Ils vont très vite rencontrer un homme plus âgé qui sera leur guide dans ce milieu. Ce personnage lunatique mais tellement intriguant deviendra la pierre angulaire de ce trio insolite.
Mais l’histoire va beaucoup plus loin qu’une simple histoire de passion sportive. L’image que reflète ce trio téméraire n’a rien à voir avec l’image que l’on a habituellement des surfeurs australiens, attirés par le style, les fringues tendances, l’admiration des filles sur la plage. Ici, le courant de l’océan c’est aussi le courant de la vie, celui qui nous emporte parfois trop loin, trop fort, mais qui nous permet aussi de rejoindre la rive, sain et sauf, endurcit. Les vagues de l’océan sont aussi imprévisibles que les vagues de l’âme, surtout durant cette période cruciale de l’adolescence.

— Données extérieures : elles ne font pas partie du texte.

(** ** Scans that keep the first minimum *)

Lemma ltb_true (a b : Q) : Dbl.ltb a b = true <-> (a < b)%Q.
Proof.
  unfold Dbl.ltb. rewrite negb_true_iff.
  destruct (Qle_bool b a) eqn:E.
  - apply Qle_bool_iff in E. split; [discriminate | intros Hlt; lra].
  - split; [intros _ | reflexivity].
    destruct (Qlt_le_dec a b) as [Hlt|Hle]; [exact Hlt|].
    apply Qle_bool_iff in Hle. congruence.
Qed.

Lemma ltb_false (a b : Q) : Dbl.ltb a b = false <-> (b <= a)%Q.
Proof.
  destruct (Dbl.ltb a b) eqn:E.
  - apply ltb_true in E. split; [discriminate | intros Hle; lra].
  - split; [intros _ | reflexivity].
    destruct (Qlt_le_dec a b) as [Hlt|Hle]; [|exact Hle].
    apply ltb_true in Hlt. congruence.
Qed.

(** A loop that replaces its state whenever the current element is strictly
    below the lowest value so far ends either in its initial state, no
    element being below the initial value, or at the first minimum. *)
Lemma scan_first_minimum {St P : Type} (f : P -> Q) (lowOf : St -> Q)
      (mk : P -> St) (step : St -> P -> St) :
  (forall p, lowOf (mk p) = f p) ->
  (forall st p, step st p = if Dbl.ltb (f p) (lowOf st) then mk p else st) ->
  forall (scan : list P) (init : St),
    (foldl step init scan = init /\
     forall (idx : nat) p, scan !! idx = Some p -> (lowOf init <= f p)%Q) \/
    (exists p, foldl step init scan = mk p /\
               (f p < lowOf init)%Q /\ FirstMinimum f scan p).
Proof.
  intros Hmk Hstep scan init.
  induction scan as [|q scan IH] using rev_ind.
  - left. split; [reflexivity|]. intros idx p Hp. discriminate.
  - rewrite foldl_app. simpl. rewrite Hstep.
    destruct IH as [[Hst Hall] | (p & Hst & Hlow & idx & Hidx & Hmin)];
      rewrite Hst.
    + destruct (Dbl.ltb (f q) (lowOf init)) eqn:E.
      * apply ltb_true in E. right. exists q.
        split; [reflexivity|]. split; [exact E|].
        exists (length scan). split.
        { rewrite lookup_app_r by lia. rewrite Nat.sub_diag. reflexivity. }
        intros idx' p' Hp'. apply lookup_app_Some in Hp'.
        destruct Hp' as [Hp' | [Hge Hp']].
        { specialize (Hall _ _ Hp'). split; [lra | intros _; lra]. }
        { apply list_lookup_singleton_Some in Hp'. destruct Hp' as [_ <-].
          split; [lra | intros Hlt; lia]. }
      * apply ltb_false in E. left. split; [reflexivity|].
        intros idx' p' Hp'. apply lookup_app_Some in Hp'.
        destruct Hp' as [Hp' | [Hge Hp']]; [eapply Hall, Hp'|].
        apply list_lookup_singleton_Some in Hp'. destruct Hp' as [_ <-].
        exact E.
    + rewrite Hmk. pose proof (lookup_lt_Some _ _ _ Hidx) as Hlen.
      destruct (Dbl.ltb (f q) (f p)) eqn:E.
      * apply ltb_true in E. right. exists q.
        split; [reflexivity|]. split; [lra|].
        exists (length scan). split.
        { rewrite lookup_app_r by lia. rewrite Nat.sub_diag. reflexivity. }
        intros idx' p' Hp'. apply lookup_app_Some in Hp'.
        destruct Hp' as [Hp' | [Hge Hp']].
        { destruct (Hmin _ _ Hp') as [Hle _]. split; [lra | intros _; lra]. }
        { apply list_lookup_singleton_Some in Hp'. destruct Hp' as [_ <-].
          split; [lra | intros Hlt; lia]. }
      * apply ltb_false in E. right. exists p.
        split; [reflexivity|]. split; [exact Hlow|].
        exists idx. split; [apply lookup_app_l_Some, Hidx|].
        intros idx' p' Hp'. apply lookup_app_Some in Hp'.
        destruct Hp' as [Hp' | [Hge Hp']]; [apply Hmin, Hp'|].
        apply list_lookup_singleton_Some in Hp'. destruct Hp' as [_ <-].
        split; [exact E | intros Hlt; lia].
Qed.

(** ** Steepest-descent segments *)

(** The two inner loops of [GenerateSegments] visit the neighbourhood in
    the order [ScanOrder]. *)
Lemma LowestNeighbor_scan (elevations : list (list Q)) (i j : Z) :
  LowestNeighbor elevations i j
  = foldl (fun st '(k, l) =>
             let '(lowest, lowestI, lowestJ) := st in
             if Dbl.ltb (get2 0%Q elevations k l) lowest
             then (get2 0%Q elevations k l, k, l)
             else (lowest, lowestI, lowestJ))
          (Dbl.DBL_MAX, i, j) (ScanOrder i j).
Proof.
  unfold LowestNeighbor.
  rewrite (for_range_3 (i - 1) (i + 1 + 1)) by lia. cbv beta.
  rewrite !(for_range_3 (j - 1) (j + 1 + 1)) by lia. cbv beta.
  replace (i - 1 + 1) with i by lia. replace (i - 1 + 2) with (i + 1) by lia.
  replace (j - 1 + 1) with j by lia. replace (j - 1 + 2) with (j + 1) by lia.
  reflexivity.
Qed.

Lemma one_lt_DBL_MAX : (1 < Dbl.DBL_MAX)%Q.
Proof. vm_compute. reflexivity. Qed.

Section SegmentFacts.
Context `{Platform} {M : Geom.Math2D}.

Lemma ComputeElevations_get n points k l :
  0 <= k < 7 -> 0 <= l < 7 ->
  get2 0%Q (ComputeElevations n points) k l
  = Elevation n (get2 Geom.Point2D0 points k l).
Proof.
  intros Hk Hl. unfold ComputeElevations.
  apply (fill2_get 0%Q 7 7
           (fun i j => Elevation n (get2 Geom.Point2D0 points i j))
           (array2 7 7 0%Q) (shape2_array2 7 7 0%Q)); assumption.
Qed.

Lemma Elevation_range n p :
  Perlin_in_range -> (0 <= Elevation n p)%Q /\ (Elevation n p <= 1)%Q.
Proof.
  intros Hp. unfold Elevation.
  match goal with |- context [Perlin ?x ?y] => destruct (Hp x y) as [H0 H1] end.
  split.
  - apply Qle_shift_div_l; [reflexivity | lra].
  - apply Qle_shift_div_r; [reflexivity | lra].
Qed.

Lemma GenerateSegments_get n points i j :
  1 <= i <= 5 -> 1 <= j <= 5 ->
  get Geom.Segment3D0 (GenerateSegments n points) (5 * (i - 1) + j - 1)
  = CellSegment points (ComputeElevations n points) i j.
Proof.
  intros Hi Hj. unfold GenerateSegments.
  apply (fill_get Geom.Segment3D0 1 (7 - 1) 1 (7 - 1)
           (fun i j => 5 * (i - 1) + j - 1)
           (fun i j => CellSegment points (ComputeElevations n points) i j)
           (replicate 25 Geom.Segment3D0)).
  - lia.
  - lia.
  - intros i' j' Hi' Hj'. rewrite length_replicate. lia.
  - intros i1 j1 i2 j2 Hi1 Hj1 Hi2 Hj2 Heq. lia.
  - lia.
  - lia.
Qed.

(** The lowest neighbour is the first minimum of the scan, as soon as some
    elevation of the neighbourhood is below [DBL_MAX]. *)
Lemma LowestNeighbor_first_minimum (elevations : list (list Q)) (i j : Z) :
  (get2 0%Q elevations (i - 1) (j - 1) < Dbl.DBL_MAX)%Q ->
  exists k l,
    LowestNeighbor elevations i j = (get2 0%Q elevations k l, k, l) /\
    FirstMinimum (fun '(k, l) => get2 0%Q elevations k l) (ScanOrder i j) (k, l).
Proof.
  intros Hfirst. rewrite LowestNeighbor_scan.
  destruct (scan_first_minimum
              (fun '(k, l) => get2 0%Q elevations k l)
              (fun st : Q * Z * Z => fst (fst st))
              (fun '(k, l) => (get2 0%Q elevations k l, k, l))
              (fun st '(k, l) =>
                 let '(lowest, lowestI, lowestJ) := st in
                 if Dbl.ltb (get2 0%Q elevations k l) lowest
                 then (get2 0%Q elevations k l, k, l)
                 else (lowest, lowestI, lowestJ))
              ltac:(intros [k l]; reflexivity)
              ltac:(intros [[lowest lowestI] lowestJ] [k l]; reflexivity)
              (ScanOrder i j) (Dbl.DBL_MAX, i, j))
    as [[_ Hall] | ([k l] & Hres & _ & Hmin)].
  - specialize (Hall 0%nat (i - 1, j - 1) eq_refl). cbn [fst] in Hall. lra.
  - exists k, l. split; assumption.
Qed.

End SegmentFacts.

(** C3: for every cell (i, j) of the interior 5 x 5 grid, the segment
    emitted by [GenerateSegments] starts at the cell's own point and ends at
    the first point, in scan order, whose elevation is the minimum of the
    3 x 3 neighbourhood; hence the elevation of its end is at most every
    elevation of the neighbourhood.  The control function has range
    [-1, 1]. *)
Theorem GenerateSegments_steepest_descent `{Platform}
    (n : Noise) (points : list (list Point2D)) (i j : Z) :
  Perlin_in_range -> 1 <= i <= 5 -> 1 <= j <= 5 ->
  let E := fun '(k, l) => get2 0%Q (ComputeElevations n points) k l in
  let P := fun k l => get2 Geom.Point2D0 points k l in
  let segment :=
    get Geom.Segment3D0 (GenerateSegments n points) (5 * (i - 1) + j - 1) in
  exists k l,
    FirstMinimum E (ScanOrder i j) (k, l) /\
    a3 segment = mkPoint3D (x2 (P i j)) (y2 (P i j)) (E (i, j)) /\
    b3 segment = mkPoint3D (x2 (P k l)) (y2 (P k l)) (E (k, l)) /\
    forall k' l', elem_of (k', l') (ScanOrder i j) ->
      (z3 (b3 segment) <= E (k', l'))%Q.
Proof.
  intros Hperlin Hi Hj E P segment. subst segment.
  rewrite GenerateSegments_get by assumption.
  assert (Hfirst :
    (get2 0%Q (ComputeElevations n points) (i - 1) (j - 1) < Dbl.DBL_MAX)%Q).
  { rewrite ComputeElevations_get by lia.
    destruct (Elevation_range n (get2 Geom.Point2D0 points (i - 1) (j - 1))
                Hperlin) as [_ Hle].
    pose proof one_lt_DBL_MAX. lra. }
  destruct (LowestNeighbor_first_minimum (ComputeElevations n points) i j Hfirst)
    as (k & l & Hlow & Hmin).
  exists k, l. unfold CellSegment. rewrite Hlow. cbn [a3 b3 z3].
  split; [exact Hmin|]. split; [reflexivity|]. split; [reflexivity|].
  intros k' l' Hin. apply list_elem_of_lookup in Hin as [idx' Hidx'].
  destruct Hmin as (idx & _ & Hall).
  destruct (Hall idx' (k', l') Hidx') as [Hle _]. exact Hle.
Qed.

Lemma Scenario_Perlin_in_range : Perlin_in_range (H := Scenario.platform).
Proof.
  intros x y. cbn [Perlin Scenario.platform]. unfold Scenario.control.
  assert (Hh : 0 <= Scenario.height (Qfloor x) (Qfloor y) <= 100).
  { unfold Scenario.height.
    repeat match goal with
           | |- context [if ?c then _ else _] => destruct c eqn:?
           end; lia. }
  destruct Hh as [H0 H1]. rewrite Zle_Qle in H0, H1.
  change (inject_Z 0) with 0%Q in H0. change (inject_Z 100) with 100%Q in H1.
  split.
  - apply Qle_shift_div_l; [reflexivity | lra].
  - apply Qle_shift_div_r; [reflexivity | lra].
Qed.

Le style de Tim Winton est un exemple de pureté et de sobriété, à la limite parfois de nous troubler profondément. En mettant le narrateur dans la peau de Bruce, tout semble vécu, sincère, et donc émouvant. La syntaxe est parfois maladroite, volontairement bien sur, les négations sont souvent oubliées, les dialogues ne sont pas rédigés de manière rigoureuse, mais on sent bien qu’on est bien loin de l’effet de style de l’écrivain pour sortir du lot. C’est juste l’expression qui convenait parfaitement à l’histoire. Cette simplicité apparente de l’écriture de Tim Winton ne l’empêche pas de nous livrer des passages d’une très grande sensibilité.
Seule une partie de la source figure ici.